Configuring timestamp recognition in splunk
For example, event contains:
2015-07-10T13:40:51Z syslog.tcp {"message":"<166>2015-07-10T13:40:51.076Z somehost.somedomain Vpxa: [FFEDEB90 verbose 'VpxaHalCnxHostagent' opID=WFU-c8713dc4] [WaitForUpdatesDone] Received callback","client_host":"10.6.50.104"}
props.conf:
[source::/my/source/...]
sourcetype = hadoop
priority = 100
ANNOTATE_PUNCT = false
SHOULD_LINEMERGE = false
MAX_TIMESTAMP_LOOKAHEAD = 30
TIME_PREFIX = ^
TIME_FORMAT = %Y-%m-%dT%H:%M:%SZ
TZ=UTC
 
					
				
		
Typically the events themselves would have timestamps. Did you configure timestamp recognition?
Configuring timestamp recognition in splunk
For example, event contains:
2015-07-10T13:40:51Z syslog.tcp {"message":"<166>2015-07-10T13:40:51.076Z somehost.somedomain Vpxa: [FFEDEB90 verbose 'VpxaHalCnxHostagent' opID=WFU-c8713dc4] [WaitForUpdatesDone] Received callback","client_host":"10.6.50.104"}
props.conf:
[source::/my/source/...]
sourcetype = hadoop
priority = 100
ANNOTATE_PUNCT = false
SHOULD_LINEMERGE = false
MAX_TIMESTAMP_LOOKAHEAD = 30
TIME_PREFIX = ^
TIME_FORMAT = %Y-%m-%dT%H:%M:%SZ
TZ=UTC
I have not configured the timestamp recognition. Will try that and the timezone and see if it works.
 
		
		
		
		
		
	
			
		
		
			
					
		Also, make sure to set the same timezone in indexes.conf for vix.input.1.et/lt.timezone - in many cases the timezone of the data is GMT while the search is ran in a user specified timezone, e.g. PST
 
		
		
		
		
		
	
			
		
		
			
					
		"Does not having hours and minutes in the directory affect the search" - which directory is that? If splunk determines the timestamp for your events from the directory structure, then of course those are needed (and splunk will give events a midnight timestamp if only day is available).

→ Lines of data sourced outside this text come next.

Lemma X11_producto_eliminado_no_se_vende_witness :
  let db' := (correr_en (eliminarProducto sin_fallos 1) tienda).2 in
  correr (venderProducto sin_fallos 1 (Some 2)) db' = (Some NoEncontrado, db') ∧
  correr (finalizarVenta sin_fallos [mkItem 1 2]) db'
    = (Some (NoEncontradoID 1), db').
Proof.
  apply (X11_producto_eliminado_no_se_vende sin_fallos sin_fallos 1 2
           "Lapiz" tienda).
  - reflexivity.
  - lia.
  - vm_compute. reflexivity.
Defined.

(** ** Categories, stock by category and the home page *)

Lemma calcularExistencias_valor falla w :
  calcularExistenciasPorCategoria falla w
  = (Valor (if falla (reloj w) then [] else agregar_existencias (bd w)),
     avanzar w).
Proof.
  unfold calcularExistenciasPorCategoria, intentar, operacion.
  by destruct (falla (reloj w)).
Qed.

Lemma resolver_delete cats c g :
  resolver (delete c cats) g
  = if decide (c = g_id g) then None else resolver cats g.
Proof. unfold resolver. rewrite lookup_delete. by destruct (decide _). Qed.

Lemma resolver_id cats g e : resolver cats g = Some e → e_id e = g_id g.
Proof.
  unfold resolver. destruct (cats !! g_id g); simpl; [|done]. by intros [= <-].
Qed.

Lemma omap_resolver_delete cats c (gs : list Grupo) :
  omap (resolver (delete c cats)) gs
  = filter (λ e, e_id e ≠ c) (omap (resolver cats) gs).
Proof.
  induction gs as [|g gs IH]; [done|].
  cbn [omap list_omap]. fold (omap (resolver (delete c cats)) gs).
  fold (omap (resolver cats) gs). rewrite IH, resolver_delete.
  destruct (resolver cats g) as [e|] eqn:He.
  - apply resolver_id in He.
    destruct (decide (c = g_id g)) as [->|Hne].
    + rewrite filter_cons_False; [done|]. by intros [].
    + rewrite filter_cons_True; [done|]. congruence.
  - by destruct (decide (c = g_id g)).
Qed.

(** X12. Deleting a category does not look at the products: it answers
    "deleted" even when products still belong to the category and leaves
    them as they are, and from then on the stock-by-category query returns
    what it returned before without the document of that category. *)
Theorem X12_eliminar_categoria falla falla' c k db :
  falla 0%nat = false →
  falla' 0%nat = false →
  categorias db !! c = Some k →
  let res := correr_en (eliminarCategoria falla c) db in
  res.1 = Some (CategoriaEliminada (cat_nombre k)) ∧
  productos res.2 = productos db ∧
  ventas res.2 = ventas db ∧
  categorias res.2 = delete c (categorias db) ∧
  ∃ antes,
    (correr_en (calcularExistenciasPorCategoria falla') db).1 = Some antes ∧
    (correr_en (calcularExistenciasPorCategoria falla') res.2).1
      = Some (filter (λ e, e_id e ≠ c) antes).
Proof.
  intros Hf Hf' Hk. cbv zeta. rewrite eliminarCategoria_casos, Hf, Hk.
  cbn [fst snd]. repeat (split; [done|]).
  exists (agregar_existencias db). unfold correr_en.
  rewrite !calcularExistencias_valor. cbn [fst snd reloj bd]. rewrite Hf'.
  split; [done|]. f_equal.
  rewrite !agregar_existencias_omap. apply omap_resolver_delete.
Qed.

Lemma X12_eliminar_categoria_witness :
  let res := correr_en (eliminarCategoria sin_fallos 1) almacen in
  res.1 = Some (CategoriaEliminada "X") ∧
  productos res.2 = productos almacen ∧
  ventas res.2 = ventas almacen ∧
  categorias res.2 = delete 1%positive (categorias almacen) ∧
  ∃ antes,
    (correr_en (calcularExistenciasPorCategoria sin_fallos) almacen).1
      = Some antes ∧
    (correr_en (calcularExistenciasPorCategoria sin_fallos) res.2).1
      = Some (filter (λ e, e_id e ≠ 1%positive) antes).
Proof.
  apply (X12_eliminar_categoria sin_fallos sin_fallos 1 (mkCategoria "X")
           almacen).
  - reflexivity.
  - reflexivity.
  - vm_compute. reflexivity.
Defined.

Lemma inicio_valor falla msg err db :
  correr_en (inicio falla msg err) db =
  (Some (if falla 0%nat then ErrorAlCargar ErrorAlmacen
         else Index (poblar db)
                (if falla 1%nat then ∅
                 else existenciasMap (agregar_existencias db))
                (if falla 2%nat then 0 else suma_ventas (ventas db))
                (o_null msg) (o_null err)),
   db).
Proof.
  unfold correr_en, inicio, intentar. unfold mbind at 1, M_bind at 1.
  unfold find_populate, operacion. cbn [reloj]. destruct (falla 0%nat); [done|].
  unfold mbind at 1, M_bind at 1. rewrite calcularExistencias_valor.
  unfold mbind, M_bind. rewrite calcularTotalVendido_valor.
  cbn [reloj avanzar bd]. unfold mret, M_ret. cbn [bd].
  by destruct (falla 1%nat), (falla 2%nat).
Qed.

(** X13. The home page is rendered whenever the list of products can be
    read: a failure of either aggregate is not passed on, the page then
    shows no stock by category or a total sold of 0.  Only a failure of the
    list of products gives the error 500.  The page lists every product
    once, with its category or without one when the category does not
    exist, and the route never changes the database. *)
Theorem X13_inicio falla msg err db :
  correr_en (inicio falla msg err) db =
  (Some (if falla 0%nat then ErrorAlCargar ErrorAlmacen
         else Index (poblar db)
                (if falla 1%nat then ∅
                 else existenciasMap (agregar_existencias db))
                (if falla 2%nat then 0 else suma_ventas (ventas db))
                (o_null msg) (o_null err)),
   db) ∧
  NoDup (pp_id <$> poblar db) ∧
  ∀ i p, productos db !! i = Some p ↔
         mkProductoPoblado i p (categorias db !! categoriaID p) ∈ poblar db.
Proof.
  split; [apply inicio_valor|]. unfold poblar. split.
  - rewrite <- list_fmap_compose. apply NoDup_fst_map_to_list.
  - intros i p. rewrite list_elem_of_fmap. split.
    + intros Hp. exists (i, p). split; [done|]. by apply elem_of_map_to_list.
    + intros ([j q] & [= -> ->] & Hin). by apply elem_of_map_to_list in Hin.
Qed.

Could you clarify how you run the three searches you mention above, with 1) from 07/07/2015 - 07/07/2015, 2) from 07/07/2015 - 07/08/2015 and 3) "In Splunk", and some example timestamps from those results?
The directory and file looks like the following in HDFS.
  /projects/test/test_logs/api/2015/07/07/api_server.log.2015-07-07.gz
A line in the log looks like
  [Thu Jul 09 02:03:02 2015] [error] [client 127.0.0.1] log={"messages": "test"}
Ran the search index="api"
Smart Mode
Used the "Date Range" option with Between "07/07/2015" and "07/07/2015".
Time Column Results
7/7/15
12:00:15.000 AM                       
Event Column Results
[Tue Jul 07 00:00:15 2015] [error] log={"messages": "test"}
29,000 events
In the results listings, I don't see anything beyond 00:00
Used the "Date Range" option with Between "07/07/2015" and "07/08/2015".
Time Column Results
7/7/15
12:00:15.000 AM                       
Event Column Results
[Tue Jul 07 00:00:15 2015] [error] log={"messages": "test"}
76,000,000 events
In the results listings, I don't see anything beyond 00:00
Question: It says 76 mil events matched, but results list only hour 0.
 
		
		
		
		
		
	
			
		
		
			
					
		That looks like a problem with your timestamp recognition.